Seguro a terceros ampliado: incluye robo, incendio, rotura de lunas, asistencia en viaje y daños propios en ciertos casos.
Seguro a todo riesgo: cubre todos los daños al vehículo, independientemente de quién tenga la culpa del accidente. Ideal para coches nuevos o de alto valor.
Todo riesgo con franquicia: reduce la prima a cambio de asumir una parte del coste en caso de siniestro (por ejemplo, los primeros 600 €).


Consejo profesional

Nunca elijas tu póliza solo por el precio. Un seguro barato que no cubre lo esencial no es ahorro, es riesgo. Evalúa el valor de tu coche, tu experiencia al volante, tu presupuesto y el uso que le das. En la mayoría de los casos, un terceros ampliado es la opción más equilibrada.

Conclusión

El seguro obligatorio es una garantía para los demás, no para ti. Cumple con la ley, sí, pero deja tu vehículo, tu patrimonio y tu tranquilidad expuestos a riesgos reales. Si quieres circular con verdadera protección, necesitas al menos una póliza que incluya daños propios y asistencia en viaje.
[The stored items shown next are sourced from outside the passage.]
(* ===== verification/RunMerge.v ===== *)
(** * Merging runs (authority/index/run.rs: MergeInput, MergeIo, Merge).

    A merge reads several runs page by page, verifies every page and at the end
    each whole file, and writes one run of the next level in steps of a bounded
    number of output pages. The theorems: on readable inputs with distinct keys
    a sequence of steps ends, with exactly the run that [encode_run] writes for
    the sorted union; a key in two inputs ends it with [Corrupt]; one step
    writes no more pages than asked. *)
From stdpp Require Import prelude list sorting.
From Stdlib Require Import ZArith Lia.
From S2P Require Import Prelude Codec Index Run RunSearch.

(** ** Inputs. A streaming [Sha256] is the bytes it received. *)
Record MergeInput : Type := mkInput {
  mi_header : RunHeader; mi_expected_digest : bytes; mi_digest : bytes;
  mi_next_page : Z; mi_page : Page; mi_index : Z; mi_done : bool;
}.
Definition merge_input_new (header : RunHeader) (expected_digest : bytes) : MergeInput :=
  mkInput header expected_digest (header_encode header) 0 [] 0 false.

Section Merge.
Context `{Hasher}.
Antes de renovar, compara, pregunta y asegúrate de entender qué cubre tu póliza. Porque en seguros, como en muchas cosas, lo barato puede salir muy caro.

Aviso legal
Este artículo tiene carácter informativo. Las coberturas pueden variar según la compañía y la póliza contratada. Consulta siempre las condiciones generales y particulares de tu seguro. El contenido no sustituye el asesoramiento de un corredor de seguros.